» **Aim of the task**:
Both the line containing "wp (configFromPath req rc) Q answered_ w." and the line containing "wp (answer _)" belong to the span. Output exactly that span from the listing below, and nothing outside it.

# # # # # # #

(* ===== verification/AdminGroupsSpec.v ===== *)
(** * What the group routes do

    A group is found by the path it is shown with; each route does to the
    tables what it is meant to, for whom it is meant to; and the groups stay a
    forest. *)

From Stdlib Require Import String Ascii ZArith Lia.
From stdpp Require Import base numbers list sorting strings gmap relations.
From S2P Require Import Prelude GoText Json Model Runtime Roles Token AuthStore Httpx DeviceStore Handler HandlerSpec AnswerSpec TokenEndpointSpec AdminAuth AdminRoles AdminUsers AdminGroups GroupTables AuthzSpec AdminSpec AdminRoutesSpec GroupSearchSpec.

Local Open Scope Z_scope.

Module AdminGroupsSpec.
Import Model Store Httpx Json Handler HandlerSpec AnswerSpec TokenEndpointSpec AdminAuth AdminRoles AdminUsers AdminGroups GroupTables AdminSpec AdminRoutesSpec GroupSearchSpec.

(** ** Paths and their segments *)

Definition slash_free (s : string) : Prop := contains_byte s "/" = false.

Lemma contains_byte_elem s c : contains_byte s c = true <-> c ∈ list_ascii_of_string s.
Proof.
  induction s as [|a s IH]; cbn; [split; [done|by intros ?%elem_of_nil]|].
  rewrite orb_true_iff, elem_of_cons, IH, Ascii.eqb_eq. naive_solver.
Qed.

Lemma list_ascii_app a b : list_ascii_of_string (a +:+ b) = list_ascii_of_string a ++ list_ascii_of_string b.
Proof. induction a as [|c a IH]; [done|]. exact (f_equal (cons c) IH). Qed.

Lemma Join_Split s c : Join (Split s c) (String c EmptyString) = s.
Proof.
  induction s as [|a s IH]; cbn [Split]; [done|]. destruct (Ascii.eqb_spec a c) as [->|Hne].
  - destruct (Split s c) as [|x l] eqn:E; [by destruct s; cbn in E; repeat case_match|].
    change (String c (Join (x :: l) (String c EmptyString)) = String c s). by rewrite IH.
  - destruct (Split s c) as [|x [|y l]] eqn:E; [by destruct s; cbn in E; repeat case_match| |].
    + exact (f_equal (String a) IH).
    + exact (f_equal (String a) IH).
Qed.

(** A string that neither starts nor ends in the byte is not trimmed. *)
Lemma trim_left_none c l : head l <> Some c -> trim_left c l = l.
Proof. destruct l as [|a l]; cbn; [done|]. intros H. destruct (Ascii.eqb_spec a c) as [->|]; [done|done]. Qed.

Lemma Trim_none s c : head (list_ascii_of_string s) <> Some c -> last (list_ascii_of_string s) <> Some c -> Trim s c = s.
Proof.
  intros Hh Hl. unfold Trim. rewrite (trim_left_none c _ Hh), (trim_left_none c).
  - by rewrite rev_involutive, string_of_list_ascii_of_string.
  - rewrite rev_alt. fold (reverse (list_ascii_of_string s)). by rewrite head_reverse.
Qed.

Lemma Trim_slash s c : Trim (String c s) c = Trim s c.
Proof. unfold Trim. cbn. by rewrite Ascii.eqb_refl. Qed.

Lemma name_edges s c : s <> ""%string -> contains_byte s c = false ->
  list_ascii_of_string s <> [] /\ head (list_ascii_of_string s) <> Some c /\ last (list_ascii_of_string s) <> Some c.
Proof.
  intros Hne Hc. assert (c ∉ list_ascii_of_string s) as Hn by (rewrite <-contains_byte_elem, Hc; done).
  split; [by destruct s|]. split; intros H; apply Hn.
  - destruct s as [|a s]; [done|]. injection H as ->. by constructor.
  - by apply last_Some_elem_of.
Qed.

# # # # # # #

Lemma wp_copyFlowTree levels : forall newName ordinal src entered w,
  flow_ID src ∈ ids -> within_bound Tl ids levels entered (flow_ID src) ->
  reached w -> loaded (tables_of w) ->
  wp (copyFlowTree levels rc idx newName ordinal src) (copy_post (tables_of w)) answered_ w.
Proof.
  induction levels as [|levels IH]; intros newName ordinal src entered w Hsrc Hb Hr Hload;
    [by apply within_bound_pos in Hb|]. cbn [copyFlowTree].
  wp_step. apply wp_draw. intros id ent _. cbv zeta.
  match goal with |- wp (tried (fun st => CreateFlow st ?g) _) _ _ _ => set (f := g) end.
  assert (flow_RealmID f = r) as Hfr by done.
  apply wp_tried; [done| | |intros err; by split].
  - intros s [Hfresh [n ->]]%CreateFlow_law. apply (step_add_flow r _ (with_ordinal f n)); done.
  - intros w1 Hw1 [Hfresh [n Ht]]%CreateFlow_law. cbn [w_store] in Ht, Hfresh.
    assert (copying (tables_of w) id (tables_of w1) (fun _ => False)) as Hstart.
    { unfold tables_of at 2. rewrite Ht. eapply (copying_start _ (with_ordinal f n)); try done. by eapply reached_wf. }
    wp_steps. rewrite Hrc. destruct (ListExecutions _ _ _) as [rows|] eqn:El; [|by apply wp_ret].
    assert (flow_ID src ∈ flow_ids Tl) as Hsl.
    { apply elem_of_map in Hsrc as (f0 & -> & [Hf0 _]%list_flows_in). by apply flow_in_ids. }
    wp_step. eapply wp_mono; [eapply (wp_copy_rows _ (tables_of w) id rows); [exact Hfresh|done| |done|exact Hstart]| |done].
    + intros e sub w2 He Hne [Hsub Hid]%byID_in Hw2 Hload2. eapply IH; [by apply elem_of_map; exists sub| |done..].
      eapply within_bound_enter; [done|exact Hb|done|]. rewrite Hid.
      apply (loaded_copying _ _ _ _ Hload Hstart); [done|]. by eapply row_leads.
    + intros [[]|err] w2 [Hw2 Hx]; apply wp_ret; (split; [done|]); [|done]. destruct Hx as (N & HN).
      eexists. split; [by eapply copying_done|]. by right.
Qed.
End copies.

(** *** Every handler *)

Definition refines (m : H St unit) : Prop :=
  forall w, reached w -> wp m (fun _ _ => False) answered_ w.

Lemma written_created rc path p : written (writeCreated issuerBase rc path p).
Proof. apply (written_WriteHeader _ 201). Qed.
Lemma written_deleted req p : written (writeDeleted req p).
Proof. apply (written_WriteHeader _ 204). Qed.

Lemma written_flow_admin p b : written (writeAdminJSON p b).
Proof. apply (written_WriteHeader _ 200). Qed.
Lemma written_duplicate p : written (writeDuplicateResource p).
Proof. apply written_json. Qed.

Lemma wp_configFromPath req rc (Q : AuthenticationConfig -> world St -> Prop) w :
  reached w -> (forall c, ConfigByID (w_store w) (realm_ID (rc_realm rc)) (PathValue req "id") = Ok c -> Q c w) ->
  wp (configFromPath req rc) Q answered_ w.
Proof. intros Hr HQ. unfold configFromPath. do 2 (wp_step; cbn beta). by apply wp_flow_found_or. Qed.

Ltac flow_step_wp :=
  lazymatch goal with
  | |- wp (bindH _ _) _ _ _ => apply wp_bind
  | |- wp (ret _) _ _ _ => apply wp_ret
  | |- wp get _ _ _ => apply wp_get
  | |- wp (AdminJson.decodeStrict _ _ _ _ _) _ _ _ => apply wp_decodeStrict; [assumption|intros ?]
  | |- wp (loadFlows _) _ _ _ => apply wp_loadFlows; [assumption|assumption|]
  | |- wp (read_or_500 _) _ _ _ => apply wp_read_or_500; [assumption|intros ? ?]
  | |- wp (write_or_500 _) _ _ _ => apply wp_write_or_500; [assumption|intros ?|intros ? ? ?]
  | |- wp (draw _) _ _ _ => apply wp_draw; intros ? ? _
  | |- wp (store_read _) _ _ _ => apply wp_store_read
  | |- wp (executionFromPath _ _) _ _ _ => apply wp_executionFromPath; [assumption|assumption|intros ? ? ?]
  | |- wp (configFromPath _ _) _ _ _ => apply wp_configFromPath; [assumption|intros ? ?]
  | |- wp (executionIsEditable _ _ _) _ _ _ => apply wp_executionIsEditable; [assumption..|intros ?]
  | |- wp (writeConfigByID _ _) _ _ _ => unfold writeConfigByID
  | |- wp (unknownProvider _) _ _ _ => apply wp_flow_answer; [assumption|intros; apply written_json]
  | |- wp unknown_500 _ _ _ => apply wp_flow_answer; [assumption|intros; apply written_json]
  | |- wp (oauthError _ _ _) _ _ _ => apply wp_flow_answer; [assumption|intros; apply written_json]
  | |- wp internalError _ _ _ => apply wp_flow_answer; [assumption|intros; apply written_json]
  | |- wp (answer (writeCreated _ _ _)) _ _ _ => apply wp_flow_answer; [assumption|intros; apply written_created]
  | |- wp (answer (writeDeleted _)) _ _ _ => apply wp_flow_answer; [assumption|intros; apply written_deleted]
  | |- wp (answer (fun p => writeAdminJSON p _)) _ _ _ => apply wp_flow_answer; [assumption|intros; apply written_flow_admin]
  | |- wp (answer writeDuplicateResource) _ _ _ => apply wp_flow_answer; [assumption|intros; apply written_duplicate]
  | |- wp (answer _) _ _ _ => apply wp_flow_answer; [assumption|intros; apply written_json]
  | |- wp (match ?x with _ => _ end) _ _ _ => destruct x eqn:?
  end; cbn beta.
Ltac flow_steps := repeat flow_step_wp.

# # # # # # #

» **Exercise solution**:
  wp (configFromPath req rc) Q answered_ w.
Proof. intros Hr HQ. unfold configFromPath. do 2 (wp_step; cbn beta). by apply wp_flow_found_or. Qed.

Ltac flow_step_wp :=
  lazymatch goal with
  | |- wp (bindH _ _) _ _ _ => apply wp_bind
  | |- wp (ret _) _ _ _ => apply wp_ret
  | |- wp get _ _ _ => apply wp_get
  | |- wp (AdminJson.decodeStrict _ _ _ _ _) _ _ _ => apply wp_decodeStrict; [assumption|intros ?]
  | |- wp (loadFlows _) _ _ _ => apply wp_loadFlows; [assumption|assumption|]
  | |- wp (read_or_500 _) _ _ _ => apply wp_read_or_500; [assumption|intros ? ?]
  | |- wp (write_or_500 _) _ _ _ => apply wp_write_or_500; [assumption|intros ?|intros ? ? ?]
  | |- wp (draw _) _ _ _ => apply wp_draw; intros ? ? _
  | |- wp (store_read _) _ _ _ => apply wp_store_read
  | |- wp (executionFromPath _ _) _ _ _ => apply wp_executionFromPath; [assumption|assumption|intros ? ? ?]
  | |- wp (configFromPath _ _) _ _ _ => apply wp_configFromPath; [assumption|intros ? ?]
  | |- wp (executionIsEditable _ _ _) _ _ _ => apply wp_executionIsEditable; [assumption..|intros ?]
  | |- wp (writeConfigByID _ _) _ _ _ => unfold writeConfigByID
  | |- wp (unknownProvider _) _ _ _ => apply wp_flow_answer; [assumption|intros; apply written_json]
  | |- wp unknown_500 _ _ _ => apply wp_flow_answer; [assumption|intros; apply written_json]
  | |- wp (oauthError _ _ _) _ _ _ => apply wp_flow_answer; [assumption|intros; apply written_json]
  | |- wp internalError _ _ _ => apply wp_flow_answer; [assumption|intros; apply written_json]
  | |- wp (answer (writeCreated _ _ _)) _ _ _ => apply wp_flow_answer; [assumption|intros; apply written_created]
  | |- wp (answer (writeDeleted _)) _ _ _ => apply wp_flow_answer; [assumption|intros; apply written_deleted]
  | |- wp (answer (fun p => writeAdminJSON p _)) _ _ _ => apply wp_flow_answer; [assumption|intros; apply written_flow_admin]
  | |- wp (answer writeDuplicateResource) _ _ _ => apply wp_flow_answer; [assumption|intros; apply written_duplicate]
  | |- wp (answer _) _ _ _ => apply wp_flow_answer; [assumption|intros; apply written_json]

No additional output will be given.